Building the Digital Collection

Introduction. The books in Pioneering the Upper Midwest  are reproduced as searchable texts and complete sets of page images. For most users, the value of searchable texts is clear: the researcher can find passages that refer to specific people, places, or topics. There are three reasons for accompanying the texts with facsimile page images. First, the searchable texts are only 99.95 percent accurate and the inclusion of page images permits a researcher to verify or perfect the Library's transcriptions. Second, the facsimile page images offer the researcher a reasonable sense of the look of the printed original. And third, they provide reproductions of the books' illustrations.

Although these books are not as valuable as illuminated medieval manuscripts or Thoreau first editions, the Library will retain these nineteenth- and early twentieth-century American imprints as bound originals. Thus the books were scanned in their bindings in a manner intended to prevent damage. The Library hopes that the availability of digital copies will mean that the original books receive less handling in future years but the project was not intended to represent digital reformatting for preservation.

The books were digitized in two phases under the terms of two contracts with Systems Integration Group of Lanham, Maryland. In both phases, the facsimile images were made first, followed by the transcription and encoding of the texts. The image capture occurred at the Library, using three different scanners, while the preparation of the texts was carried out offsite, with the contractor rekeying from the page images.

The works in this collection are presented both as searchable full texts and as complete sets of facsimile page images. In the page image display, users can "turn" from one page to the next, previous, or any numbered page. If a researcher identifies an item by searching the bibliographic records, a pair of links on the top of each catalog record display offers access to the full text and the image set. If a researcher identifies an item by searching the full text, the system brings forth a list of relevant items that offers links to each item's full text, image set, table of contents, and bibliographic information. Users can move back and forth between the full texts and the image sets at any time.

When the full text is selected, the initial display is in the HTML (HyperText Markup Language) format. The user is also offered the option of retrieving and displaying the text in SGML (Standard Generalized Markup Language) format.

Image production during the first phase. During the project's first phase (1995-96), images were captured using a Xerox (Kurzweil) K5200 scanner.

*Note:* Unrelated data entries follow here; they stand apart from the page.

(** * The claims on concrete caches *)

(** C4. The capacity pass runs exactly when the size exceeds [capacity];
    it then deletes the entries one at a time from the oldest on, and stops
    as soon as the size is at most [capacity - pruneAmount] (under a valid
    configuration, [0 <= pruneAmount <= capacity]).  With capacity 3,
    prune 2 and the entries a, b, c, d it deletes a, b, c in that order and
    leaves d. *)
Theorem capacity_pass_spec :
  (forall (K V : Type) (K_eq_dec : forall x y : K, {x = y} + {x <> y})
          (c : Flycacher K V),
      0 <= pruneAmount c <= capacity c ->
      (Map_size (values c) <= capacity c ->
       capacity_pass K_eq_dec c = ([], c)) /\
      (capacity c < Map_size (values c) ->
       exists n : nat,
         (1 <= n <= List.length (values c))%nat /\
         capacity_pass K_eq_dec c
           = (Map_keys (firstn n (values c)),
              set_values (skipn n (values c)) c) /\
         Map_size (skipn n (values c)) <= capacity c - pruneAmount c /\
         forall j : nat,
           (j < n)%nat ->
           capacity c - pruneAmount c < Map_size (skipn j (values c)))) /\
  capacity_pass string_dec sample_abcd
    = (["a"; "b"; "c"], set_values [("d", mkEntry 1 0)] sample_abcd).
Proof.
  split; [| reflexivity].
  intros K V K_eq_dec c Hcfg. now apply capacity_pass_valid.
Qed.

Lemma capacity_pass_spec_witness :
  0 <= pruneAmount sample_abcd <= capacity sample_abcd /\
  exists n : nat,
    capacity_pass string_dec sample_abcd
      = (Map_keys (firstn n (values sample_abcd)),
         set_values (skipn n (values sample_abcd)) sample_abcd).
Proof.
  assert (Hcfg : 0 <= pruneAmount sample_abcd <= capacity sample_abcd)
    by (cbn; lia).
  split; [exact Hcfg |].
  destruct (proj1 capacity_pass_spec string Z string_dec sample_abcd Hcfg)
    as [_ Hover].
  destruct Hover as (n & _ & Hpass & _); [cbn; lia |].
  now exists n.
Defined.
(** C3: in any sequence of dispatched sources, started from any state
    of the compiler object, every compile step run for a source that
    is not a [.cu] file ran the captured default executable with the
    host flag list, whatever was compiled before it; and right after a
    [.cu] file has compiled successfully the default executable is the
    active one again, and the next host source is compiled with it and
    the host flags. *)
Theorem dispatch_round_trip :
  (forall (units : list compile_unit) (cc ep pp : list string) (st : BuildState),
      exists calls,
        spawned (snd (compile_all cc ep pp units st)) = spawned st ++ calls /\
        Forall (host_step_ok g default_compiler_so) calls)
  /\ (forall obj1 src1 ext1 obj2 src2 ext2 cc ep pp st st1,
        is_cu src1 = true -> is_cu src2 = false ->
        compile1 obj1 src1 ext1 cc ep pp st = (Ok tt, st1) ->
        compiler_so (compiler st1) = default_compiler_so /\
        exists call,
          spawned (snd (compile1 obj2 src2 ext2 cc ep pp st1)) = spawned st1 ++ [call] /\
          call_src call = src2 /\
          call_compiler_so call = default_compiler_so /\
          call_postargs call = compiler_flags g).
Proof.
  split.
  - intros units cc ep pp. induction units as [|[[obj src] ext] rest IH]; intros st.
    + exists []. split; [symmetry; apply app_nil_r | constructor].
    + rewrite compile_all_cons.
      destruct (compile1_steps obj src ext cc ep pp st) as (c1 & Hs1 & Hf1).
      destruct (compile1 obj src ext cc ep pp st) as [[[]|e] st'] eqn:E;
        cbn [snd] in Hs1.
      * destruct (IH st') as (c2 & Hs2 & Hf2).
        exists (c1 ++ c2). split.
        -- rewrite Hs2, Hs1. symmetry. apply app_assoc.
        -- apply Forall_app. auto.
      * exists c1. auto.
  - intros obj1 src1 ext1 obj2 src2 ext2 cc ep pp st st1 Hcu1 Hcu2 H1.
    split.
    + apply (compile_ok_restores obj1 src1 ext1 cc ep pp st st1 H1).
    + rewrite (compile_host _ _ _ _ _ _ _ _ _ _ st1 Hcu2). cbv zeta.
      eexists. destruct (run_compiler _); cbn; auto.
Qed.

End DispatcherLaws.

(** A kernel source compiled successfully from the sample state. *)
Lemma compile_outcome_witness :
  compiler_so
    (compiler
       (snd (_compile one_word (fun _ => None) sample_globals ["gcc"; "-fPIC"]
               "build/kernels.o" "../includes/kernels.cu" ".cu" [] [] []
               sample_state)))
  = ["gcc"; "-fPIC"].
Proof.
  refine (proj1 (proj2 (proj2
            (compile_outcome one_word (fun _ => None) sample_globals
               ["gcc"; "-fPIC"] "build/kernels.o" "../includes/kernels.cu" ".cu"
               [] [] [] sample_state _ (Ok tt) _))) eq_refl).
  reflexivity.
Defined.

(** C1: the sample compiler object is customised, which captures gcc
    as the default executable, and the kernel source is dispatched
    with an nvcc that fails.  The [CompileError] reaches the caller
    and the active executable is then nvcc, not the captured default:
    the assignment of line 112 is skipped on this exit.  A host source
    dispatched from the same state with a failing compiler leaves the
    default active, and so does the kernel source when nvcc
    succeeds. *)
Theorem compile_cu_error_not_restored :
  let failing := fun _ : Call => Some "compiler fatal" in
  let st1 := fst (_customize_compiler_for_nvcc sample_state) in
  let default_compiler_so := snd (_customize_compiler_for_nvcc sample_state) in
  let kernel run :=
    _compile one_word run sample_globals default_compiler_so
             "build/kernels.o" "../includes/kernels.cu" ".cu" [] [] [] st1 in
  let host run :=
    _compile one_word run sample_globals default_compiler_so
             "build/lodepng.o" "../vendor/lodepng/lodepng.cpp" ".cpp" [] [] [] st1 in
  default_compiler_so = ["gcc"; "-fPIC"]
  /\ compiler_so (compiler st1) = default_compiler_so
  /\ fst (kernel failing) = Raise (CompileError "compiler fatal")
  /\ compiler_so (compiler (snd (kernel failing))) = ["/usr/local/cuda-10.2/bin/nvcc"]
  /\ compiler_so (compiler (snd (kernel failing))) <> default_compiler_so
  /\ fst (host failing) = Raise (CompileError "compiler fatal")
  /\ compiler_so (compiler (snd (host failing))) = default_compiler_so
  /\ fst (kernel (fun _ => None)) = Ok tt
  /\ compiler_so (compiler (snd (kernel (fun _ => None)))) = default_compiler_so.
Proof.
  cbv zeta. repeat split; try reflexivity.
  vm_compute. discriminate.
Qed.

(** The sequence host.cpp, kernel.cu, host2.cpp dispatched through the
    switch installed on the sample compiler object, every compile step
    succeeding: the third step runs the captured default. *)
Example dispatch_three_sources :
  map (fun c => (call_src c, call_compiler_so c))
      (spawned
         (snd (compile_units one_word (fun _ => None) sample_globals
                 (snd (_customize_compiler_for_nvcc sample_state)) [] [] []
                 [("host.o", "host.cpp", ".cpp"); ("kernel.o", "kernel.cu", ".cu");
                  ("host2.o", "host2.cpp", ".cpp")]
                 (fst (_customize_compiler_for_nvcc sample_state)))))
  = [("host.cpp", ["gcc"; "-fPIC"]);
     ("kernel.cu", ["/usr/local/cuda-10.2/bin/nvcc"]);
     ("host2.cpp", ["gcc"; "-fPIC"])].
Proof. reflexivity. Qed.

(** A kernel source compiled successfully and a host source dispatched
    next: the default is active in between and the host step runs it
    with the host flags.  And after a failed kernel compile, which
    leaves nvcc active, a host source dispatched next still runs the
    default executable. *)
Lemma dispatch_round_trip_witness :
  (let st1 := snd (_compile one_word (fun _ => None) sample_globals
                     ["gcc"; "-fPIC"] "kernel.o" "kernel.cu" ".cu" [] [] []
                     sample_state) in
   compiler_so (compiler st1) = ["gcc"; "-fPIC"] /\
   exists call,
     spawned (snd (_compile one_word (fun _ => None) sample_globals
                     ["gcc"; "-fPIC"] "host2.o" "host2.cpp" ".cpp" [] [] [] st1))
     = spawned st1 ++ [call] /\
     call_src call = "host2.cpp" /\
     call_compiler_so call = ["gcc"; "-fPIC"] /\
     call_postargs call = compiler_flags sample_globals)
  /\
  (let st1 := snd (_compile one_word (fun _ => Some "nvcc fatal") sample_globals
                     ["gcc"; "-fPIC"] "kernel.o" "kernel.cu" ".cu" [] [] []
                     sample_state) in
   compiler_so (compiler st1) = ["/usr/local/cuda-10.2/bin/nvcc"] /\
   exists calls,
     spawned (snd (compile_units one_word (fun _ => None) sample_globals
                     ["gcc"; "-fPIC"] [] [] [] [("host2.o", "host2.cpp", ".cpp")] st1))
     = spawned st1 ++ calls /\
     Forall (host_step_ok sample_globals ["gcc"; "-fPIC"]) calls).
Proof.
  cbv zeta. split.
  - apply (proj2 (dispatch_round_trip one_word (fun _ => None) sample_globals
                    ["gcc"; "-fPIC"])
             "kernel.o" "kernel.cu" ".cu" "host2.o" "host2.cpp" ".cpp" [] [] []
             sample_state); reflexivity.
  - split; [reflexivity |].
    apply (proj1 (dispatch_round_trip one_word (fun _ => None) sample_globals
                    ["gcc"; "-fPIC"])).
Defined.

Like certain specialized photocopiers, this scanner has a book-edge design that requires the book to be inverted and positioned along a beveled edge for scanning. Only one page is scanned at a time. From a book conservation perspective, this design is preferable to a flatbed scanner that requires the volume to be pressed flat, like a book on a typical photocopier. The book edge is shaped like a wedge, however, and with excessive pressure, it can damage a book's binding. As this project proceeded, the Library's conservators encouraged the digital program staff to seek a less damaging scanner.

The Xerox K5200 scanner, however, has a number of valuable features. Among these is the ability to produce several image types, two of which were produced for this collection. The master or archival version of the images for pages that consist of typography and line art is a 300 dpi bitonal image in the TIFF format, using ITU Group IV compression. Higher resolutions were not considered because there were no plans to produce new paper copies of these books, and the exigencies of scanning these bound volumes precluded the creation of the types of high resolution images associated with some digital preservation reformatting projects being carried out in university libraries.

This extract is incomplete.